> _EXERCISE OBJECTIVE_
Search the records for the string "negb" and copy every line in which it appears.

> _INPUT FOR THIS TASK_
◇ ◇ ◇

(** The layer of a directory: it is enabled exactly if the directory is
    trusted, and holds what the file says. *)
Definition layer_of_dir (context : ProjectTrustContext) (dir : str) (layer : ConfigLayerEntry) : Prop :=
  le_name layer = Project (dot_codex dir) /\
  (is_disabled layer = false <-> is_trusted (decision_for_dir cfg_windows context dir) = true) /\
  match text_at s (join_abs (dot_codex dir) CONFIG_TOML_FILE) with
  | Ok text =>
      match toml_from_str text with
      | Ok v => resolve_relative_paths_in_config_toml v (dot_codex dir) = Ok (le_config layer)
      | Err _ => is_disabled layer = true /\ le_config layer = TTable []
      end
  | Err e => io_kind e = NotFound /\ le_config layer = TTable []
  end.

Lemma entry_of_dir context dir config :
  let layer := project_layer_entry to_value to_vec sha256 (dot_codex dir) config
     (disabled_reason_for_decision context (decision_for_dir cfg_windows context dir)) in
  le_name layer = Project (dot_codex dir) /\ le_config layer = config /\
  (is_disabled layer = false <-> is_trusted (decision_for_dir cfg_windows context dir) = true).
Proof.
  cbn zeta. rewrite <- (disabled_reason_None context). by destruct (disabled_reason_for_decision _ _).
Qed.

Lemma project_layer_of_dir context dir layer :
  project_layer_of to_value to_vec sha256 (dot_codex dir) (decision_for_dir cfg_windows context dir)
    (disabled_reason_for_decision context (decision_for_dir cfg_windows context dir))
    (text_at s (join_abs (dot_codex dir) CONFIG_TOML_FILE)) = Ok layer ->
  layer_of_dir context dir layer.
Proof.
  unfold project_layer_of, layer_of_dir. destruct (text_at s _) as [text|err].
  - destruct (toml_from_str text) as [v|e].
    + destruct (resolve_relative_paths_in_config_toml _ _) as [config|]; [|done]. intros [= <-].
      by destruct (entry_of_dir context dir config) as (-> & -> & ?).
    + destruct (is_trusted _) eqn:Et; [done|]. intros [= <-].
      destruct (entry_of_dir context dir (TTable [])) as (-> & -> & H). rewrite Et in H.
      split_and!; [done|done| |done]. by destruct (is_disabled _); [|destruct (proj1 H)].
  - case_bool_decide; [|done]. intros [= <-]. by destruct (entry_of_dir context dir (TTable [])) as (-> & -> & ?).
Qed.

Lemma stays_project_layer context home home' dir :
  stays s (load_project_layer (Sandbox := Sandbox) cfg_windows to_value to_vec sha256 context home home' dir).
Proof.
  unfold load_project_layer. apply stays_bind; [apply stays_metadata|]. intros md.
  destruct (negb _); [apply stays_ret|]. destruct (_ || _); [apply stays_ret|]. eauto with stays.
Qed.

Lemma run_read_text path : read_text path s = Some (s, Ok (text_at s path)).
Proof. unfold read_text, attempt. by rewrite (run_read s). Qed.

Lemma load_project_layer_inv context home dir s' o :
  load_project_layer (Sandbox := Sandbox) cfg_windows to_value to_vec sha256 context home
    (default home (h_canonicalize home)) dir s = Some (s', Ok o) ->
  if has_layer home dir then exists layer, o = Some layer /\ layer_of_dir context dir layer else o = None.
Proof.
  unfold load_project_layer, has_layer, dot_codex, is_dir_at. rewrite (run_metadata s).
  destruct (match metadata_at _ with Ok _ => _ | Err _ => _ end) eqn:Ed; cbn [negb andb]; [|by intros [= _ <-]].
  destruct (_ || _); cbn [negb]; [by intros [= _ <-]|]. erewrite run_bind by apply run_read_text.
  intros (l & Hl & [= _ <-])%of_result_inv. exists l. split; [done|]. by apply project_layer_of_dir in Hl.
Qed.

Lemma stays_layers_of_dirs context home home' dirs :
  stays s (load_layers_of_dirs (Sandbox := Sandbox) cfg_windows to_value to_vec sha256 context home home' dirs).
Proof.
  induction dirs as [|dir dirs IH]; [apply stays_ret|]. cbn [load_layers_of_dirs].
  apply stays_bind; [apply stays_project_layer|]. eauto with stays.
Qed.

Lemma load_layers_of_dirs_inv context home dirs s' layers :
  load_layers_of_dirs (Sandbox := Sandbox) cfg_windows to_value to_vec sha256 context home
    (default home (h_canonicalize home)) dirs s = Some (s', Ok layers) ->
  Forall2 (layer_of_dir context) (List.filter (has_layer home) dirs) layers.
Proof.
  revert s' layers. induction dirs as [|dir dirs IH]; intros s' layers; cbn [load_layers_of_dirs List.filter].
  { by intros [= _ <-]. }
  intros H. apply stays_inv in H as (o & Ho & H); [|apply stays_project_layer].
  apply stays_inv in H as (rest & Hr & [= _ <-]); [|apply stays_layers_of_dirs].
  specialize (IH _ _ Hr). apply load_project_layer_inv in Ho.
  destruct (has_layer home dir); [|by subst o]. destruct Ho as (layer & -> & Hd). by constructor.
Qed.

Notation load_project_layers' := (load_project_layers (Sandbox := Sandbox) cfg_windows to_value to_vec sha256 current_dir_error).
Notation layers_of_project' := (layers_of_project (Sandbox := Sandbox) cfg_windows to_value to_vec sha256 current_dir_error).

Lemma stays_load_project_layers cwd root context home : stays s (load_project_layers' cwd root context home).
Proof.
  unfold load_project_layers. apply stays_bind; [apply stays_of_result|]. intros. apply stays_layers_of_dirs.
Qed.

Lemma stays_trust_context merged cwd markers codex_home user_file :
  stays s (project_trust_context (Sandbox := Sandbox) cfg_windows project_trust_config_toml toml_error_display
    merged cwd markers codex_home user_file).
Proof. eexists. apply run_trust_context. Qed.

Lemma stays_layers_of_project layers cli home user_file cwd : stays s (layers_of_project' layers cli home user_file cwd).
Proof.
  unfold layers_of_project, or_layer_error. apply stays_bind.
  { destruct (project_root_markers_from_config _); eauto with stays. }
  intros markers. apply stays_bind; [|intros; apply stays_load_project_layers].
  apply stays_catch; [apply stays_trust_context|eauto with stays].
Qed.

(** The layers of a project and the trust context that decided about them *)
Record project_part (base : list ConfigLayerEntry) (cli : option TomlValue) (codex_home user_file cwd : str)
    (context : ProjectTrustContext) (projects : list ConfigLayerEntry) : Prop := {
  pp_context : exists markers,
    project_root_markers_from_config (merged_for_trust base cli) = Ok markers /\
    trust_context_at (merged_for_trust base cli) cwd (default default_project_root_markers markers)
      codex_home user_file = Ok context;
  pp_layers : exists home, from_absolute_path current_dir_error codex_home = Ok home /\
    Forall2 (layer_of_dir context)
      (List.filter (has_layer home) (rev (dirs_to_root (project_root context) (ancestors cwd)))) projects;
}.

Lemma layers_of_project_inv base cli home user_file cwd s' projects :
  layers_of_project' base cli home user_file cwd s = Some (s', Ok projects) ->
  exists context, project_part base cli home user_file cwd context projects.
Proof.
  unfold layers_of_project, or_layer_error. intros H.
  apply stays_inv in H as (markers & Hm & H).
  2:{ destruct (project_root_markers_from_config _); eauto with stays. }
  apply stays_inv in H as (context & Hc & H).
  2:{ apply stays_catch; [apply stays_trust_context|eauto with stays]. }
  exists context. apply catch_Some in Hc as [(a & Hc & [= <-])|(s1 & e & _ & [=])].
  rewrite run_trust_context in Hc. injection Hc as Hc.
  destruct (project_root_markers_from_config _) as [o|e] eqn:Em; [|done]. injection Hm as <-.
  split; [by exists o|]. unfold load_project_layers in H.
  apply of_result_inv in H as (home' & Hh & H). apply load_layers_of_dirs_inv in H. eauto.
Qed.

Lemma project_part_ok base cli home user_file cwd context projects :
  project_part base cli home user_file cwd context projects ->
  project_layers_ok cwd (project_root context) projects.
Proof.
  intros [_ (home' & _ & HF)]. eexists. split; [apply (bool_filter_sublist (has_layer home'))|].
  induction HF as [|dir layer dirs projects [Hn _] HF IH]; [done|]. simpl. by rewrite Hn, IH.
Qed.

◇ ◇ ◇

> _SOLUTION_
  destruct (negb _); [apply stays_ret|]. destruct (_ || _); [apply stays_ret|]. eauto with stays.
  destruct (match metadata_at _ with Ok _ => _ | Err _ => _ end) eqn:Ed; cbn [negb andb]; [|by intros [= _ <-]].
  destruct (_ || _); cbn [negb]; [by intros [= _ <-]|]. erewrite run_bind by apply run_read_text.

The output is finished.